▶ **Exercise**
After locating the line that contains "Some s => s" in the data below, set down exactly that line and each one after it through the line that contains "the generic [Stream]", and nothing more.

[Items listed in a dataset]
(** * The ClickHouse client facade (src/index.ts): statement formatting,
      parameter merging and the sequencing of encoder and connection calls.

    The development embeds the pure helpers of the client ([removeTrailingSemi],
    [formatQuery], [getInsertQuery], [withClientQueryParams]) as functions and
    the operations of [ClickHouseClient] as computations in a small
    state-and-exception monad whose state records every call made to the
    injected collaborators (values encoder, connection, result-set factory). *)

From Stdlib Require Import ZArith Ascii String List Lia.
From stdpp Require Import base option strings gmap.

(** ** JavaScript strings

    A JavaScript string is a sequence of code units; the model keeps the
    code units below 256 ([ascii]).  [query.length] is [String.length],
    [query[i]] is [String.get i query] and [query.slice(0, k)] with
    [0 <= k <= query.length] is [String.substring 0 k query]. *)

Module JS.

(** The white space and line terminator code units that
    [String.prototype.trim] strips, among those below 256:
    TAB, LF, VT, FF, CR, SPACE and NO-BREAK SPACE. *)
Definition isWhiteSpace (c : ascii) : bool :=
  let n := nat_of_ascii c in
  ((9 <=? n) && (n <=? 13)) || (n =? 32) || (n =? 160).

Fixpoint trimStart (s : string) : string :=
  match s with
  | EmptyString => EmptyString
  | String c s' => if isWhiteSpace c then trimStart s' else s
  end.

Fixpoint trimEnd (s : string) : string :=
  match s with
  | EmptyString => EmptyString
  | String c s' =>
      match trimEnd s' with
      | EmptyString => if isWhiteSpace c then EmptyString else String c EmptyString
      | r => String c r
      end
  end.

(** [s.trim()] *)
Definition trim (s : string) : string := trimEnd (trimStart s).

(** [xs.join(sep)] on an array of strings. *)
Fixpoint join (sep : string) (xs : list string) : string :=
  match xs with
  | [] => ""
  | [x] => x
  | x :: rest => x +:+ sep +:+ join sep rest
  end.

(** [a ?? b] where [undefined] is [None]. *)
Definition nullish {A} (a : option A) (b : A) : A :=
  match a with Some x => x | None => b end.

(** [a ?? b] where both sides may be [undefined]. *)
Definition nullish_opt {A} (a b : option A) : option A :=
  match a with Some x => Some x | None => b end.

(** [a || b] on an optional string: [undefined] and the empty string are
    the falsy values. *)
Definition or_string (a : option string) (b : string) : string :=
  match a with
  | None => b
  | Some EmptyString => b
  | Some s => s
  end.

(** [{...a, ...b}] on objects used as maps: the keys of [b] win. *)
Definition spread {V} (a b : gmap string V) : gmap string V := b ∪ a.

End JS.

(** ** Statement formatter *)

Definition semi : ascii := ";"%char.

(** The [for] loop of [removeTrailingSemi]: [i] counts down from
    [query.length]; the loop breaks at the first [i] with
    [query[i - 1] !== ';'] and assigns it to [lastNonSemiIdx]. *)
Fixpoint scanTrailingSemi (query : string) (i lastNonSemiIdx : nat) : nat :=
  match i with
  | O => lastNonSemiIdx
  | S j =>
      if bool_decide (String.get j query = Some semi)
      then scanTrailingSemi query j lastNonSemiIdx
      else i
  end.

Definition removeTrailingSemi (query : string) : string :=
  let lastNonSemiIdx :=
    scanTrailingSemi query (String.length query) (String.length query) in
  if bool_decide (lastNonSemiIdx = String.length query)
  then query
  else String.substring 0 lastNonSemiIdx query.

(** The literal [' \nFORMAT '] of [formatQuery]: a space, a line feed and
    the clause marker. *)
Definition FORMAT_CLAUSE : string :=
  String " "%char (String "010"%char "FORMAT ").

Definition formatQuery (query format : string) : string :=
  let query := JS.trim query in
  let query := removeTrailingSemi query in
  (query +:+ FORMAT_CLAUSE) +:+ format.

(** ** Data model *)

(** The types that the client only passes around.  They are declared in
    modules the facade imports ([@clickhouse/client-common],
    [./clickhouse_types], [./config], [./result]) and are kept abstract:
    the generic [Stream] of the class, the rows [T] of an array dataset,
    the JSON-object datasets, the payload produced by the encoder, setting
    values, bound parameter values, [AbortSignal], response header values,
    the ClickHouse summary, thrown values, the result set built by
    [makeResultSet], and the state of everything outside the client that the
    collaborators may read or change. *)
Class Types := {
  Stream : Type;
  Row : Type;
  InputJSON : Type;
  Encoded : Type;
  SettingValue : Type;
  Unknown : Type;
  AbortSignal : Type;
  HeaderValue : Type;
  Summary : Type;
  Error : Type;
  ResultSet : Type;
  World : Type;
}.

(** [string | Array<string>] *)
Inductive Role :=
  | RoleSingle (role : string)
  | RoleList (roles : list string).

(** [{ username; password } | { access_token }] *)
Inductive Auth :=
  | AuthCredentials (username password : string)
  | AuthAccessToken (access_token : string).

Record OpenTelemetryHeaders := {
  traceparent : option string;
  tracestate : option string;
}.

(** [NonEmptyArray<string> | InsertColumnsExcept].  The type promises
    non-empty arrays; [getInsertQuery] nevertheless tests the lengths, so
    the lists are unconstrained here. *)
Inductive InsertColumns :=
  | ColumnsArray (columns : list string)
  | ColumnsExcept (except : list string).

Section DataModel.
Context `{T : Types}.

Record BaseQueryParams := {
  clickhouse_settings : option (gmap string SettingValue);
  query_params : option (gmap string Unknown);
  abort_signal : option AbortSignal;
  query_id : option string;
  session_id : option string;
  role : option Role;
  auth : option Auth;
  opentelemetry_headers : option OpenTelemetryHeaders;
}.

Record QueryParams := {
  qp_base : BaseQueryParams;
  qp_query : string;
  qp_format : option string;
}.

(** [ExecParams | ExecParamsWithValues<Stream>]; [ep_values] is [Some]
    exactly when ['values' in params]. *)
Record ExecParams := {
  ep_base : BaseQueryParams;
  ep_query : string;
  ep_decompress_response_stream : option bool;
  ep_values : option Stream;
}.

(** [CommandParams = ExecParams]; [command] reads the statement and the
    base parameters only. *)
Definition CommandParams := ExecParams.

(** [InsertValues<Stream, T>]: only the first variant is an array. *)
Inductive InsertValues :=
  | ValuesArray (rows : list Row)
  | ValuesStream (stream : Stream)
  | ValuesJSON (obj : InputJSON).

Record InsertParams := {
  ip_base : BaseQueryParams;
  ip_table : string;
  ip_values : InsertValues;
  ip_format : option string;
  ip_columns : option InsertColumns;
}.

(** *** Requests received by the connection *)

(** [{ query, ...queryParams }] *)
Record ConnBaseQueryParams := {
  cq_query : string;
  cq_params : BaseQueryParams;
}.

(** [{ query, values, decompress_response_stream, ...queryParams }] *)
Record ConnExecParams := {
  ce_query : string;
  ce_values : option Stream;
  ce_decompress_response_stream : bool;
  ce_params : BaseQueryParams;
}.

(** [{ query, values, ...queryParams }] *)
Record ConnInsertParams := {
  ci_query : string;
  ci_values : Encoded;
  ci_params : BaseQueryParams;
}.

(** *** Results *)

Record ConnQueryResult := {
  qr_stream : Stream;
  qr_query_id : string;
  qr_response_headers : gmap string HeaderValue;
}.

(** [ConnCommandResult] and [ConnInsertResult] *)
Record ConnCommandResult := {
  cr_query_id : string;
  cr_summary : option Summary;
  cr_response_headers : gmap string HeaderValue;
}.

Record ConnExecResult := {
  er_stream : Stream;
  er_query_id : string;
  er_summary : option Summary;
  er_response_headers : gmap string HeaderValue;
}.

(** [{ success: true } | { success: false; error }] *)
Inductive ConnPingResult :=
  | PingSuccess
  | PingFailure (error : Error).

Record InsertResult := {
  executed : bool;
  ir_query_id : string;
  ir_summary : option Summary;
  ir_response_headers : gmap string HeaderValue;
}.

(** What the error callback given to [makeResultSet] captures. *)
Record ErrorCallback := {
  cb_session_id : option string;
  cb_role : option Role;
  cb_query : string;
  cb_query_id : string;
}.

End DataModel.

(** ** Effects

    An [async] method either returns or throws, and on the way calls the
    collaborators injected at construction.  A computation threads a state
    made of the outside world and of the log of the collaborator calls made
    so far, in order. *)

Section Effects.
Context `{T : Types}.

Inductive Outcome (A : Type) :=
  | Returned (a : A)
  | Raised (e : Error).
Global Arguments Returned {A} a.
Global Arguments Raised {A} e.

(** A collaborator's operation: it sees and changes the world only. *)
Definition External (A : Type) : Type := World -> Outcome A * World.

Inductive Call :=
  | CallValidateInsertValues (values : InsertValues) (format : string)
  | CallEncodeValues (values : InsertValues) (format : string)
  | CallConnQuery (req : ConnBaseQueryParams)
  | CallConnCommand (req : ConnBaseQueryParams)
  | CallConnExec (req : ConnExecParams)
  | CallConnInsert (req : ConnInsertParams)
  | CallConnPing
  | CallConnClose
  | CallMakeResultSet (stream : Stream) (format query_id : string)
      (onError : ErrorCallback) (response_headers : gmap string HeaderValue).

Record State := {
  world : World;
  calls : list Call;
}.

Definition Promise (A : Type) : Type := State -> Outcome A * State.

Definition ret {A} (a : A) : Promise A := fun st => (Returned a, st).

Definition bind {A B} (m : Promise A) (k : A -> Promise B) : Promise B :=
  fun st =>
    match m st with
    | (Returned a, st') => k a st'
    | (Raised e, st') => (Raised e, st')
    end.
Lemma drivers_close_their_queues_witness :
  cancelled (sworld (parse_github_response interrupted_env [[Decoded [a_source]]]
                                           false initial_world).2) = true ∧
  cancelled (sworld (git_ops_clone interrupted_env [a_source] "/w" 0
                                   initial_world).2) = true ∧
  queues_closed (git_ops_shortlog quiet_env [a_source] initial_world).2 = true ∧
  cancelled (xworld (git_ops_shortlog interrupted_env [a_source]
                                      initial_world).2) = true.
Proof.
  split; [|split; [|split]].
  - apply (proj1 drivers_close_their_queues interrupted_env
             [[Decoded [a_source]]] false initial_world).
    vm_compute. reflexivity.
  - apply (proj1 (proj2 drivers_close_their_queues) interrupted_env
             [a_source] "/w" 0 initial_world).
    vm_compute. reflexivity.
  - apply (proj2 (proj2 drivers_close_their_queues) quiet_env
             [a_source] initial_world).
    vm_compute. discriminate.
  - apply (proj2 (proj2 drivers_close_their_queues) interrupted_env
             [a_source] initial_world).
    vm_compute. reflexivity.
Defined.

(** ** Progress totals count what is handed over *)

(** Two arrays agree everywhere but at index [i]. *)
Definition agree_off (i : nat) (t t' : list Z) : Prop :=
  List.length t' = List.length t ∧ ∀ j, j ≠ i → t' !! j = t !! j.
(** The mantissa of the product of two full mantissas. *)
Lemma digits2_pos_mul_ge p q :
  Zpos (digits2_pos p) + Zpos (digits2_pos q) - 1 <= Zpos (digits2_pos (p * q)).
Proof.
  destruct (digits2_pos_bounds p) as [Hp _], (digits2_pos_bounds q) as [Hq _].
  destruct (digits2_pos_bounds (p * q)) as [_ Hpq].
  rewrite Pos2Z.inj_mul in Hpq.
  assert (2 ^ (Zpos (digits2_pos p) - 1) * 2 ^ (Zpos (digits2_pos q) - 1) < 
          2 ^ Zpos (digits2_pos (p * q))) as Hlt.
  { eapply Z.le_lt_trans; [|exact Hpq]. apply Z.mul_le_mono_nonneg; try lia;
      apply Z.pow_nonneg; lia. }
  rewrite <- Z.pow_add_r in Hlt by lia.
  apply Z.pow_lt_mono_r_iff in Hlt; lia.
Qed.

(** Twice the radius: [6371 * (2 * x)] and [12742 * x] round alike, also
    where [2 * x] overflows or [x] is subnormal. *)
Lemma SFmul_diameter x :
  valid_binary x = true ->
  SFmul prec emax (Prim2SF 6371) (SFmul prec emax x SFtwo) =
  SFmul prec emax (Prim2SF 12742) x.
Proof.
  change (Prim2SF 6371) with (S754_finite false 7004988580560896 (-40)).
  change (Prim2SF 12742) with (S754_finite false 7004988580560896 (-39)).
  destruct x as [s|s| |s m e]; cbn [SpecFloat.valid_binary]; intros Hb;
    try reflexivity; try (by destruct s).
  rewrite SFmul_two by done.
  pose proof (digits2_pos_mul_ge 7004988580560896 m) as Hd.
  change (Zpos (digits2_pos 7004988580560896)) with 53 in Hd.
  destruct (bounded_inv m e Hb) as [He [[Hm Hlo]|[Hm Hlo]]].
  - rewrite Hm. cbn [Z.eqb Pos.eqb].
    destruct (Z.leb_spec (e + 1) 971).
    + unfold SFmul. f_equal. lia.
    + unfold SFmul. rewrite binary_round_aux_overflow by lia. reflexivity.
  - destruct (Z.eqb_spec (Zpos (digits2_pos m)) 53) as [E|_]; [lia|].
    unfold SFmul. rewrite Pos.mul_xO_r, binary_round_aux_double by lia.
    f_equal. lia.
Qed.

▶ **Output of the exercise**
  | Some s => s
  end.

(** [{...a, ...b}] on objects used as maps: the keys of [b] win. *)
Definition spread {V} (a b : gmap string V) : gmap string V := b ∪ a.

End JS.

(** ** Statement formatter *)

Definition semi : ascii := ";"%char.

(** The [for] loop of [removeTrailingSemi]: [i] counts down from
    [query.length]; the loop breaks at the first [i] with
    [query[i - 1] !== ';'] and assigns it to [lastNonSemiIdx]. *)
Fixpoint scanTrailingSemi (query : string) (i lastNonSemiIdx : nat) : nat :=
  match i with
  | O => lastNonSemiIdx
  | S j =>
      if bool_decide (String.get j query = Some semi)
      then scanTrailingSemi query j lastNonSemiIdx
      else i
  end.

Definition removeTrailingSemi (query : string) : string :=
  let lastNonSemiIdx :=
    scanTrailingSemi query (String.length query) (String.length query) in
  if bool_decide (lastNonSemiIdx = String.length query)
  then query
  else String.substring 0 lastNonSemiIdx query.

(** The literal [' \nFORMAT '] of [formatQuery]: a space, a line feed and
    the clause marker. *)
Definition FORMAT_CLAUSE : string :=
  String " "%char (String "010"%char "FORMAT ").

Definition formatQuery (query format : string) : string :=
  let query := JS.trim query in
  let query := removeTrailingSemi query in
  (query +:+ FORMAT_CLAUSE) +:+ format.

(** ** Data model *)

(** The types that the client only passes around.  They are declared in
    modules the facade imports ([@clickhouse/client-common],
    [./clickhouse_types], [./config], [./result]) and are kept abstract:
    the generic [Stream] of the class, the rows [T] of an array dataset,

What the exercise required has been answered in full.